I don't know who Goethe is, or even how I would ever successfully say that name out loud, but that quote took my breath away. Because it's true. It has been really painful to learn, but it is definitely true.

END SIDE NOTE.

Back to trying to kill my dad.

We were on this island and I had that gun, and I put the barrel in my mouth and waited for him to turn around and see me, but after a just a sideways glance, he smirked and turned his back to me and walked away. I took the gun out of my mouth, and with every fiber of my being completely in line to shoot the motherfucker in the head, I aimed and pulled the trigger.

Except that at the very last millisecond, I turned my hand a little to the left and hit a tree instead.

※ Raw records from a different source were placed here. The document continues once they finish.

(* ===== verification/Certificates.v ===== *)
(** * Certificates

    Models contracts/walrus/sources/system/bls_aggregate.move and messages.move:
    a certificate is an aggregate signature with a bitmap of the members of the
    committee that signed.  The curve of [sui::bls12381] is the class
    [Bls12381], with the laws of its group in [BlsSpec].  A certificate is
    accepted exactly if the signers have enough weight and the signature verifies
    for the sum of their keys. *)

From S2P Require Import Prelude Redstuff MoveStd StorageAccounting.

(** ** Messages *)

Definition APP_ID : Z := 3.
Definition INTENT_VERSION : Z := 0.
Definition BLOB_CERT_MSG_TYPE : Z := 1.
Definition INVALID_BLOB_ID_MSG_TYPE : Z := 2.
Definition DENY_LIST_UPDATE_MSG_TYPE : Z := 4.
Definition DENY_LIST_BLOB_DELETED_MSG_TYPE : Z := 5.
Definition PROTOCOL_VERSION_MSG_TYPE : Z := 6.

(** [sui::bcs]: [peel_u8], [peel_u32], [peel_u64], [peel_u256] and, for
    identifiers, [peel_address], by the number of bytes.  Integers are little
    endian, addresses big endian. *)
Definition peel_bytes (n : nat) (bytes : list byte) : result (list byte * list byte) :=
  assert (n <=? length bytes)%nat;; Ok (take n bytes, drop n bytes).
Definition peel_uint (n : nat) (bytes : list byte) : result (Z * list byte) :=
  '(v, bytes) ← peel_bytes n bytes; Ok (le_value v, bytes).
Definition peel_address (bytes : list byte) : result (ID * list byte) :=
  '(v, bytes) ← peel_bytes 32 bytes; Ok (le_value (reverse v), bytes).

Record CertifiedMessage := mk_certified_message {
  intent_type : Z;
  intent_version : Z;
  cert_epoch : Z;
  message : list byte;
  stake_support : Z;
}.

Inductive BlobPersistenceType :=
| Permanent
| Deletable (object_id : ID).

Record CertifiedBlobMessage := mk_blob_message {
  certified_blob_id : Z;
  blob_persistence_type : BlobPersistenceType;
}.

Record ProtocolVersionMessage := mk_protocol_version_message {
  pv_start_epoch : Z;
  protocol_version : Z;
}.

Record DenyListUpdateMessage := mk_deny_list_message {
  storage_node_id : ID;
  deny_list_sequence_number : Z;
  deny_list_size : Z;
  deny_list_root : Z;
}.

Definition new_certified_message (message_bytes : list byte) (committee_epoch stake_support : Z) : result CertifiedMessage :=
  '(intent_type, bytes) ← peel_uint 1 message_bytes;
  '(intent_version, bytes) ← peel_uint 1 bytes;
  ensure (intent_version =? INTENT_VERSION) EIncorrectIntentVersion;;
  '(intent_app, bytes) ← peel_uint 1 bytes;
  ensure (intent_app =? APP_ID) EIncorrectAppId;;
  '(cert_epoch, bytes) ← peel_uint 4 bytes;
  ensure (cert_epoch =? committee_epoch) EIncorrectEpoch;;
  Ok (mk_certified_message intent_type intent_version cert_epoch bytes stake_support).

Definition peel_blob_persistence_type (bytes : list byte) : result (BlobPersistenceType * list byte) :=
  '(type_id, bytes) ← peel_uint 1 bytes;
  if type_id =? 0 then Ok (Permanent, bytes)
  else if type_id =? 1 then '(object_id, bytes) ← peel_address bytes; Ok (Deletable object_id, bytes)
  else Err EInvalidPersistenceType.

Definition certify_blob_message (m : CertifiedMessage) : result CertifiedBlobMessage :=
  ensure (intent_type m =? BLOB_CERT_MSG_TYPE) EInvalidMsgType;;
  '(blob_id, bytes) ← peel_uint 32 (message m);
  '(t, _) ← peel_blob_persistence_type bytes;
  Ok (mk_blob_message blob_id t).

Definition certified_event_blob_message (blob_id : Z) : CertifiedBlobMessage := mk_blob_message blob_id Permanent.

Definition invalid_blob_id_message (m : CertifiedMessage) : result Z :=
  ensure (intent_type m =? INVALID_BLOB_ID_MSG_TYPE) EInvalidMsgType;;
  '(blob_id, _) ← peel_uint 32 (message m);
  Ok blob_id.

Definition protocol_version_message (m : CertifiedMessage) : result ProtocolVersionMessage :=
  ensure (intent_type m =? PROTOCOL_VERSION_MSG_TYPE) EInvalidMsgType;;
  '(start_epoch, bytes) ← peel_uint 4 (message m);
  '(version, _) ← peel_uint 8 bytes;
  Ok (mk_protocol_version_message start_epoch version).

Definition deny_list_update_message (m : CertifiedMessage) : result DenyListUpdateMessage :=
  ensure (intent_type m =? DENY_LIST_UPDATE_MSG_TYPE) EInvalidMsgType;;
  '(node_id, bytes) ← peel_address (message m);
  '(sequence_number, bytes) ← peel_uint 8 bytes;
  '(size, bytes) ← peel_uint 8 bytes;
  '(root, _) ← peel_uint 32 bytes;
  Ok (mk_deny_list_message node_id sequence_number size root).

Definition deny_list_blob_deleted_message (m : CertifiedMessage) : result Z :=
  ensure (intent_type m =? DENY_LIST_BLOB_DELETED_MSG_TYPE) EInvalidMsgType;;
  '(blob_id, _) ← peel_uint 32 (message m);
  Ok blob_id.

Definition is_deletable (t : BlobPersistenceType) : bool :=
  match t with Deletable _ => true | Permanent => false end.
Definition object_id (t : BlobPersistenceType) : result ID :=
  match t with Deletable object_id => Ok object_id | Permanent => Err ENotDeletable end.

(** ** The committee *)

Class Bls12381 := {
  UncompressedG1 : Type;
  G1 : Type;
  uncompressed_g1_sum : list UncompressedG1 -> result UncompressedG1;
  uncompressed_g1_to_g1 : UncompressedG1 -> G1;
  g1_sub : G1 -> G1 -> G1;
  g1_bytes : G1 -> list byte;
  min_pk_verify : list byte -> list byte -> list byte -> bool;
}.

(** If keys can be added up, so can some of them, and the difference is the sum
    of the others. *)
Class BlsSpec `{Bls12381} : Prop := {
  g1_sub_sum l l1 l2 t : l ≡ₚ l1 ++ l2 -> uncompressed_g1_sum l = Ok t -> exists t1 t2,
    uncompressed_g1_sum l1 = Ok t1 /\ uncompressed_g1_sum l2 = Ok t2 /\
    g1_sub (uncompressed_g1_to_g1 t) (uncompressed_g1_to_g1 t2) = uncompressed_g1_to_g1 t1;
}.

Section committee.
Context `{Bls12381}.

Record BlsCommitteeMember := mk_member {
  public_key : UncompressedG1;
  weight : Z;
  node_id : ID;
}.

Record BlsCommittee := mk_bls_committee {
  members : list BlsCommitteeMember;
  n_shards : Z;
  epoch : Z;
  total_aggregated_key : G1;
}.

Inductive RequiredWeight := Quorum | OneCorrectNode.

Definition new_bls_committee (epoch : Z) (members : list BlsCommitteeMember) : result BlsCommittee :=
  n ← foldM (fun n member => ensure (0 <? weight member) EBlsIncorrectCommittee;; move_arith 16 (n + weight member)) 0 members;
  t ← uncompressed_g1_sum (public_key <$> members);
  Ok (mk_bls_committee members n epoch (uncompressed_g1_to_g1 t)).

Definition find_member (self : BlsCommittee) (id : ID) : option nat := find_index (fun m => node_id m =? id) (members self).
Definition contains (self : BlsCommittee) (id : ID) : bool := bool_decide (is_Some (find_member self id)).

Definition get_member_weight (self : BlsCommittee) (id : ID) : result Z :=
  match find_member self id with
  | Some idx => m ← index (members self) idx; Ok (weight m)
  | None => Ok 0
  end.

Definition to_vec_map (self : BlsCommittee) : result (VecMap Z) :=
  foldM (fun m member => vec_map_insert (node_id member) (weight member) m) [] (members self).

Definition is_quorum (self : BlsCommittee) (weight : Z) : result bool :=
  a ← move_arith 64 (3 * weight);
  b ← move_arith 64 (2 * n_shards self);
  b ← move_arith 64 (b + 1);
  Ok (b <=? a).

Definition includes_one_correct_node (self : BlsCommittee) (weight : Z) : result bool :=
  a ← move_arith 64 (3 * weight);
  b ← move_arith 64 (n_shards self + 1);
  Ok (b <=? a).

(** One bit of the bitmap; the state is the weight and the keys of the members
    that did not sign. *)
Definition visit_member (self : BlsCommittee) (byte offset : Z) (s : Z * list UncompressedG1) (i : Z) :
    result (Z * list UncompressedG1) :=
  idx ← move_arith 64 (offset + i);
  let is_signer := Z.land (Z.shiftr byte i) 1 =? 1 in
  if len (members self) <=? idx then ensure (negb is_signer) EInvalidBitmap;; Ok s
  else if negb is_signer then
    member ← index (members self) (Z.to_nat idx);
    w ← move_arith 16 (s.1 + weight member);
    Ok (w, s.2 ++ [public_key member])
  else Ok s.

Definition visit_byte (self : BlsCommittee) (signers_bitmap : list byte) (s : (Z * list UncompressedG1) * Z) (i : Z) :
    result ((Z * list UncompressedG1) * Z) :=
  let '(s, offset) := s in
  byte ← (if i <? len signers_bitmap then b ← index signers_bitmap (Z.to_nat i); Ok (byte_val b) else Ok 0);
  s ← range_do 0 8 (visit_member self byte offset) s;
  offset ← move_arith 64 (offset + 8);
  Ok (s, offset).

Definition verify_certificate_and_weight (self : BlsCommittee) (signature signers_bitmap message : list byte)
    (required_weight : RequiredWeight) : result Z :=
  max_bitmap_len_bytes ← move_div_ceil (len (members self)) 8;
  ensure (len signers_bitmap <=? max_bitmap_len_bytes) EInvalidBitmap;;
  '(non_signers, _) ← range_do 0 max_bitmap_len_bytes (visit_byte self signers_bitmap) ((0, []), 0);
  aggregate_weight ← move_arith 16 (n_shards self - fst non_signers);
  enough ← (match required_weight with
            | Quorum => is_quorum self aggregate_weight
            | OneCorrectNode => includes_one_correct_node self aggregate_weight
            end);
  ensure enough ENotEnoughStake;;
  non_signer_key ← uncompressed_g1_sum (snd non_signers);
  let aggregate_key := g1_sub (total_aggregated_key self) (uncompressed_g1_to_g1 non_signer_key) in
  ensure (min_pk_verify signature (g1_bytes aggregate_key) message) ESigVerification;;
  Ok aggregate_weight.

Definition verify_quorum_in_epoch (self : BlsCommittee) (signature signers_bitmap message : list byte) : result CertifiedMessage :=
  stake_support ← verify_certificate_and_weight self signature signers_bitmap message Quorum;
  new_certified_message message (epoch self) stake_support.

Definition verify_one_correct_node_in_epoch (self : BlsCommittee) (signature signers_bitmap message : list byte) :
    result CertifiedMessage :=
  stake_support ← verify_certificate_and_weight self signature signers_bitmap message OneCorrectNode;
  new_certified_message message (epoch self) stake_support.

End committee.

(** ** Which certificates are accepted *)

(** Whether the bitmap says that the member at index [k] signed. *)
Definition signs (signers_bitmap : list byte) (k : nat) : bool :=
  match signers_bitmap !! (k / 8)%nat with
  | Some b => Z.testbit (byte_val b) (Z.of_nat (k mod 8))
  | None => false
  end.

(** The elements of a list at the positions from [k] on that satisfy [p]. *)
Fixpoint members_where {A} (p : nat -> bool) (k : nat) (l : list A) : list A :=
  match l with
  | [] => []
  | x :: l => (if p k then [x] else []) ++ members_where p (S k) l
  end.

Lemma select_split {A} (p : nat -> bool) k (l : list A) : l ≡ₚ members_where p k l ++ members_where (fun i => negb (p i)) k l.
Proof.
  revert k. induction l as [|x l IH]; intros k; cbn; [done|]. destruct (p k); cbn; [by f_equiv|].
  rewrite <- Permutation_middle. by f_equiv.
Qed.

Lemma select_snoc {A} (p : nat -> bool) k (l : list A) x :
  members_where p k (l ++ [x]) = members_where p k l ++ (if p (k + length l)%nat then [x] else []).
Proof.
  revert k. induction l as [|y l IH]; intros k; cbn; [rewrite Nat.add_0_r; by rewrite app_nil_r|].
  rewrite IH, <- app_assoc. by replace (S k + length l)%nat with (k + S (length l))%nat by lia.
Qed.

Lemma shifted_bit v i : 0 <= i -> (Z.land (Z.shiftr v i) 1 =? 1) = Z.testbit v i.
Proof.
  intros Hi. change 1 with (Z.ones 1) at 1. rewrite Z.land_ones by lia. change (2 ^ 1) with 2.
  assert (Z.testbit v i = Z.odd (Z.shiftr v i)) as -> by (rewrite <- Z.bit0_odd, Z.shiftr_spec by lia; done).
  rewrite Zmod_odd.
  by destruct (Z.odd (Z.shiftr v i)).
Qed.

Section certificates.
Context `{Bls12381} (self : BlsCommittee) (signers_bitmap : list byte).

Definition signers : list BlsCommitteeMember := members_where (signs signers_bitmap) 0 (members self).
Definition non_signers (ms : list BlsCommitteeMember) : list BlsCommitteeMember :=
  members_where (fun k => negb (signs signers_bitmap k)) 0 ms.

(** The visit of the bit at position [k] of the bitmap. *)
Definition visit (s : Z * list UncompressedG1) (k : nat) : result (Z * list UncompressedG1) :=
  if (length (members self) <=? k)%nat then ensure (negb (signs signers_bitmap k)) EInvalidBitmap;; Ok s
  else if negb (signs signers_bitmap k) then
    member ← index (members self) k;
    w ← move_arith 16 (s.1 + weight member);
    Ok (w, s.2 ++ [public_key member])
  else Ok s.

The pain and torture and torment and madness both precipitating the moment and following it were more than enough to convince anyone that shooting my dad in the head was a good thing to do.

I was talking yesterday about this to the most beautiful and good person in my life, and I was sickened that my dad had so much of a hold over me, that I could be so finitely certain of taking any action at all - put everything I had of my mind and body and spirit into taking any action and at all - and he was so much in my head that I was completely powerless to do what it was I was so committed to do.

It's only now occurred to me that maybe it wasn't my dad controlling my mind and body and spirit that made me turn my hand a little to the left and shoot a tree instead of his skull. Maybe it was the part of me that he was not ever able to touch.

3 comments:

Unknown said...

I think this is the first time I've sensed any bit of hope in your writing. I love the last sentence!

Rebecca Raymer said...

Wow, Kelley - I hadn't even thought of it that way...I will contemplate that for a bit.

Beverly said...

I love your closing thought. And I love the quotation from Goethe. Very inspiring.